Continua il calo nei rendimenti dei Btp italiani, con il mercato ancora galvanizzato dall'effetto della nomina di Draghi come Primo Ministro italiano. Lo spread Btp/Bund ha chiuso la seduta in decisa contrazione, a 95 punti base circa, tre in meno rispetto alla chiusura di venerdì.
Il mercato ha aperto la settimana in un contesto di miglioramento della propensione al rischio, mentre continua a rimanere tonica la carta italiana, grazie agli sviluppi positivi nella formazione di un governo Draghi, con lo spread che ha toccato nuovi minimi da ottobre 2015. Nelle scorse giornate quasi tutti i partiti si sono detti disponibili a supportare la nascita di un esecutivo guidato dall'economista ed ex banchiere centrale, rimuovendo un'altra parte di incertezza politica dallo scenario.
Gli analisti prevedono che lo spread di rendimento Btp/Bund a 10 anni terminerà l'anno a livelli decisamente più bassi di quelli attuali.
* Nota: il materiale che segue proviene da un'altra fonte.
(* ===== verification/Router.v ===== *)
(** * The router filter

    Model of [filters/router/router_impl.{h,cc}].  A [Router] is the state of the filter of one message
    with the objects it shares with its upstream request, and the record of the calls
    it has made.

    The reference [conn_pool_] of an [UpstreamRequest] is to an object of a block
    that has ended when [start] is called; the model uses the value it had. *)

From S2P Require Import Prelude Envoy Metadata Codec Decoder Network ConnManager UpstreamHandler Route RequestId Tracing UpstreamRequest.

(** What a router sees of its surroundings.  [cb_route] and the others are the
    callbacks of the message; [featureEnabledAny] draws a random number, [rand] gives
    the results of [rand()], in their order. *)
Class RouterEnv {E : Envoy} {R : RouteEnv E} := {
  cb_route : option Route;
  cb_tracingConfig : option TracingConfig;
  cb_streamInfo : StreamInfo;
  cb_multiplexing : bool;
  cb_getUpstreamHandler : string → (Error * string) + nat;
  random_uuid : string;
  useRequestIdForTraceSampling : bool;
  atoull_16 : string → option Z;
  featureEnabledAny : string → Z * Z → bool;
  rand : nat → Z
}.

Section router.
Context {E : Envoy} {C : CodecOps E} {N : NetworkOps} {V : RequestEnv} {R : RouteEnv E} {D : TracingDriver} {X : RouterEnv}.

Record Router : Type := {
  ro_request_metadata_ : MetadataImpl;
  ro_request_mutation : Mutation;
  ro_response_metadata_ : option MetadataImpl;
  ro_route_ : option Route;
  ro_upstream_request_ : option UpstreamRequestBase;
  ro_active_span_ : option Span;
  ro_is_first_span_ : bool;
  ro_cluster_ : option string;
  ro_calls : list call
}.
#[global] Instance Router_eta : Eta Router := fun r =>
  {| ro_request_metadata_ := ro_request_metadata_ r; ro_request_mutation := ro_request_mutation r;
     ro_response_metadata_ := ro_response_metadata_ r; ro_route_ := ro_route_ r;
     ro_upstream_request_ := ro_upstream_request_ r; ro_active_span_ := ro_active_span_ r;
     ro_is_first_span_ := ro_is_first_span_ r; ro_cluster_ := ro_cluster_ r; ro_calls := ro_calls r |}.

(** The constructor, with the message the filter will be given. *)
Definition new_Router (m : MetadataImpl) (mutation : Mutation) : Router :=
  {| ro_request_metadata_ := m; ro_request_mutation := mutation; ro_response_metadata_ := None; ro_route_ := None;
     ro_upstream_request_ := None; ro_active_span_ := None; ro_is_first_span_ := false; ro_cluster_ := None; ro_calls := [] |}.

Definition made (c : call) : M Router unit := modify (λ r, r <| ro_calls ::= λ l, l ++ [c] |>).

(** [RequestOwner] *)
#[global] Instance router_owner : RequestOwner Router := {|
  the_request := ro_upstream_request_;
  set_request q r := r <| ro_upstream_request_ := q |>;
  shared_metadata := ro_request_metadata_;
  set_shared_metadata m r := r <| ro_request_metadata_ := m |>;
  shared_mutation := ro_request_mutation;
  set_cluster_ o r := r <| ro_cluster_ := o |>;
  record_call := made;
  owner_continueDecoding := made C_continueDecoding;
  owner_sendLocalReply response end_stream := made (C_sendLocalReply response end_stream);
  owner_createCodec := mret codec_init;
  owner_resetStream := made C_resetStream;
  owner_setUpstreamConnection conn := made (C_setUpstreamConnection conn);
  owner_onUpstreamHostSelected host := made (C_hostSelected host)
|}.

(** ** Request ids and the decision to trace *)

Definition setXRequestID : M Router bool :=
  m ← gets ro_request_metadata_;
  '(modified, m) ← lift (UUID_set random_uuid false m);
  _ ← modify (λ r, r <| ro_request_metadata_ := m |>);
  _ ← (if (modified : bool) then
         id ← lift (UUID_get m);
         modify (λ r, r <| ro_request_mutation ::= <[RequestUUID := id]> |>)
       else mret tt);
  mret modified.

(** The decision for the first span, and the reason written to the request id. *)
Definition first_span_reason (config : TracingConfig) (result : Z) (reason : Reason) (m : MetadataImpl) :
    outcome (Reason * MetadataImpl) :=
  client_id ← getString ClientTraceId m;
  force ← getString EnvoyForceTrace m;
  '(reason, m) ←
    (if negb (bool_decide (client_id = "")) && featureEnabledAny "tracing.client_enabled" (clientSampling config) then
       m ← setTraceReason ClientForced m; Return (ClientForced, m)
     else if negb (bool_decide (force = "")) then
       m ← setTraceReason ServiceForced m; Return (ServiceForced, m)
     else if featureEnabled "tracing.random_sampling" (randomSampling config) result then
       m ← setTraceReason Sampling m; Return (Sampling, m)
     else Return (reason, m));
  if negb (bool_decide (reason = NotTraceable)) &&
     negb (featureEnabled "tracing.global_enabled" (overallSampling config) result) then
    m ← setTraceReason NotTraceable m; Return (NotTraceable, m)
  else Return (reason, m).

Definition mutateTracingRequestMetadata (config : TracingConfig) : M Router Reason :=
  if negb useRequestIdForTraceSampling then mret Sampling
  else
    m ← gets ro_request_metadata_;
    rid_to_integer ← lift (toInteger atoull_16 m);
    match rid_to_integer with
    | None => mret NotTraceable
    | Some rid =>
        let result := rid `mod` 10000 in
        final_reason ← lift (getTraceReason m);
        first ← gets ro_is_first_span_;
        if (first : bool) then
          '(final_reason, m) ← lift (first_span_reason config result final_reason m);
          _ ← modify (λ r, r <| ro_request_metadata_ := m |>);
          mret final_reason
        else mret final_reason
    end.

Definition traceRequest (config : TracingConfig) (cluster_name : string) : M Router unit :=
  reason ← mutateTracingRequestMetadata config;
  if decide (reason = NotTraceable ∨ reason = HealthCheck) then mret tt
  else
    m ← gets ro_request_metadata_;
    mutation ← gets ro_request_mutation;
    '(span, m, mutation) ← lift (startSpan config m mutation cluster_name (reason, true));
    modify (λ r, r <| ro_request_metadata_ := m |> <| ro_request_mutation := mutation |> <| ro_active_span_ := Some span |>).

(** ** The request path *)

Definition emitLogEntry (response : bool) (response_code : ResponseStatus) (response_code_detail : string) : M Router unit :=
  made (C_log response response_code response_code_detail).

(** [emitLogEntry], [sendLocalReply] and the status *)
Definition reject (error : Error) (detail : string) : M Router FilterStatus :=
  _ ← emitLogEntry false ResponseStatus_Error detail;
  _ ← made (C_sendLocalReply (AppException error) false);
  mret FilterStatus_AbortIteration.

(** The loop over the mirror policies; [n] counts the calls of [rand()]. *)
Fixpoint mirror (policies : list RequestMirrorPolicyImpl) (n : nat) (copy : MetadataImpl) : M Router unit :=
  match policies with
  | [] => mret tt
  | policy :: policies =>
      _ ← (if shouldShadow policy (rand n) then
             mutation ← gets ro_request_mutation;
             made (C_submit (mirror_cluster_name_ policy) (clone copy) mutation)
           else mret tt);
      mirror policies (S n) copy
  end.

(** The upstream request, or the reason there is none. *)
Definition create_upstream_request (cluster_name : string) : M Router (option (Error * string)) :=
  if cb_multiplexing then
    match cb_getUpstreamHandler cluster_name with
    | inl error => mret (Some error)
    | inr hid =>
        id ← gets (λ r, request_id_ (ro_request_metadata_ r));
        _ ← made (C_addResponseCallback hid id);
        _ ← new_UpstreamRequest (ByHandler hid);
        mret None
    end
  else
    prepared ← prepareUpstreamRequest cluster_name;
    match prepared with
    | inl error => mret (Some error)
    | inr pool => _ ← new_UpstreamRequest (ByPool pool); mret None
    end.

(** The request id, which tells whether this is the first span, and the tracing *)
Definition identify_and_trace (cluster_name : string) : M Router unit :=
  first ← setXRequestID;
  _ ← modify (λ r, r <| ro_is_first_span_ := first |>);
  match cb_tracingConfig with Some config => traceRequest config cluster_name | None => mret tt end.

Definition Router_onMessageDecoded : M Router FilterStatus :=
  t ← gets (λ r, message_type_ (ro_request_metadata_ r));
  _ ← ASSERT (bool_decide (t = MessageType_Request ∨ t = MessageType_Stream_Init)) "Request or Stream_Init";
  _ ← modify (λ r, r <| ro_route_ := cb_route |>);
  match cb_route with
  | None =>
      id ← gets (λ r, request_id_ (ro_request_metadata_ r));
      reject {| error_type := ErrorType_RouteNotFound;
                error_message := "meta protocol router: no matched route for request '" +:+ pretty id +:+ "'" |}
        "no_matched_route"
  | Some route =>
      let cluster_name := clusterName route in
      _ ← identify_and_trace cluster_name;
      copy ← gets (λ r, clone (ro_request_metadata_ r));
      _ ← modify (λ r, r <| ro_request_mutation ::= requestMutation route |>);
      failed ← create_upstream_request cluster_name;
      match failed with
      | Some (error, detail) => reject error detail
      | None =>
          cluster ← gets ro_cluster_;
          _ ← made (C_setUpstreamClusterInfo cluster);
          filter_status ← UpstreamRequest_start;
          _ ← mirror (requestMirrorPolicies route) 0 copy;
          mret filter_status
      end
  end.

(** ** The response path *)

Definition Router_onMessageEncoded (metadata : MetadataImpl) : M Router FilterStatus :=
  o ← gets ro_upstream_request_;
  match o with
  | None => mret FilterStatus_ContinueIteration
  | Some q =>
      _ ← modify (λ r, r <| ro_response_metadata_ := Some metadata |>);
      let put_result result :=
        match ur_upstream_host_ q with
        | Some host => made (C_putResult host result)
        | None => panic "null upstream host"
        end in
      _ ← (match response_status_ metadata with
           | ResponseStatus_Ok =>
               if decide (message_type_ metadata = MessageType_Error) then put_result ExtOriginRequestFailed
               else put_result ExtOriginRequestSuccess
           | ResponseStatus_Error => put_result ExtOriginRequestFailed
           end);
      mret FilterStatus_ContinueIteration
  end.

(** [finalizeSpanWithoutResponse] of the active span, if there is one *)
Definition finish_span (f : StreamInfo → TracingConfig → Span → Span) : M Router unit :=
  o ← gets ro_active_span_;
  match o, cb_tracingConfig with
  | None, _ => mret tt
  | Some span, Some config => modify (λ r, r <| ro_active_span_ := Some (f cb_streamInfo config span) |>)
  | Some _, None => panic "null tracing config"
  end.
Definition failed_span : M Router unit :=
  finish_span (λ info config, finalizeSpanWithoutResponse info config ResponseStatus_Error).

Definition cleanUpstreamRequest : M Router unit := destroy_request.

Definition onUpstreamResponseComplete (response_metadata : option MetadataImpl) : M Router unit :=
  _ ← onResponseComplete;
  _ ← cleanUpstreamRequest;
  span ← gets ro_active_span_;
  _ ← (match span, response_metadata with
       | Some _, None => panic "response_metadata"
       | Some _, Some m => finish_span (finalizeSpanWithResponse m)
       | None, _ => mret tt
       end);
  match response_metadata with
  | None => panic "response_metadata"
  | Some _ => emitLogEntry true ResponseStatus_Ok ""
  end.

Definition onUpstreamResponseCallback (response_metadata : MetadataImpl) : M Router unit :=
  _ ← onUpstreamResponseComplete (Some response_metadata);
  made C_onUpstreamResponse.

Definition Router_onEvent (event : ConnectionEvent) : M Router unit :=
  o ← gets ro_upstream_request_;
  _ ← ASSERT (if o is Some _ then true else false) "upstream_request_";
  _ ← onUpstreamConnectionEvent event;
  failed_span.

(** [status] is what [upstreamData] of the message returns and [response] the
    response it gives to the encoder filters before that, of which this is one. *)
Definition Router_onUpstreamData (status : UpstreamResponseStatus) (response : option MetadataImpl) (end_stream : bool) :
    M Router unit :=
  q ← get_request;
  _ ← ASSERT (negb (ur_response_complete_ q)) "!upstream_request_->responseCompleted()";
  _ ← (if ur_response_started_ q then mret tt
       else _ ← made C_startUpstreamResponse; onResponseStarted);
  _ ← (match response with Some m => _ ← Router_onMessageEncoded m; mret tt | None => mret tt end);
  match status with
  | UpstreamResponse_Complete =>
      m ← gets ro_response_metadata_;
      onUpstreamResponseComplete m
  | UpstreamResponse_Reset =>
      _ ← releaseUpStreamConnection (Router_onEvent LocalClose) true;
      _ ← failed_span;
      emitLogEntry false ResponseStatus_Error "upstream_reset"
  | UpstreamResponse_MoreData =>
      if end_stream then
        _ ← onUpstreamConnectionReset RemoteConnectionFailure;
        _ ← onResponseComplete;
        _ ← cleanUpstreamRequest;
        _ ← failed_span;
        emitLogEntry false ResponseStatus_Error "upstream_response_incomplete"
      else mret tt
  | UpstreamResponse_Retry => panic "not reached"
  end.

Definition Router_onDestroy : M Router unit :=
  o ← gets ro_upstream_request_;
  _ ← (if o is Some _ then releaseUpStreamConnection (Router_onEvent LocalClose) false else mret tt);
  cleanUpstreamRequest.

(** [Router::computeHashKey] *)
Definition computeHashKey : M Router (option Z) :=
  r ← gets id;
  match ro_route_ r with
  | None => panic "null route entry"
  | Some route =>
      match hash_policy_ (r_entry route) with
      | Some policy => lift (generateHash policy (ro_request_metadata_ r))
      | None => mret None
      end
  end.
End router.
L'obiettivo degli esperti delle banche di investimento per la fine del 2021 è un livello di differenziale Btp/Bund a 10 anni di 80-85 punti base, forte del fatto che gli spread italiani dovrebbero continuare a beneficiare di una dinamica di offerta netta negativa e di una strategia di finanziamento ben gestita e proattiva
I dati sulla produzione industriale tedesca per dicembre, piatti su base mensile, hanno lasciato i Bund tedeschi impassibili. Secondo gli analisti, potrebbero iniziare a palesarsi alcuni venti contrari per i Bund, destinati a rimanere vulnerabili nel breve termine.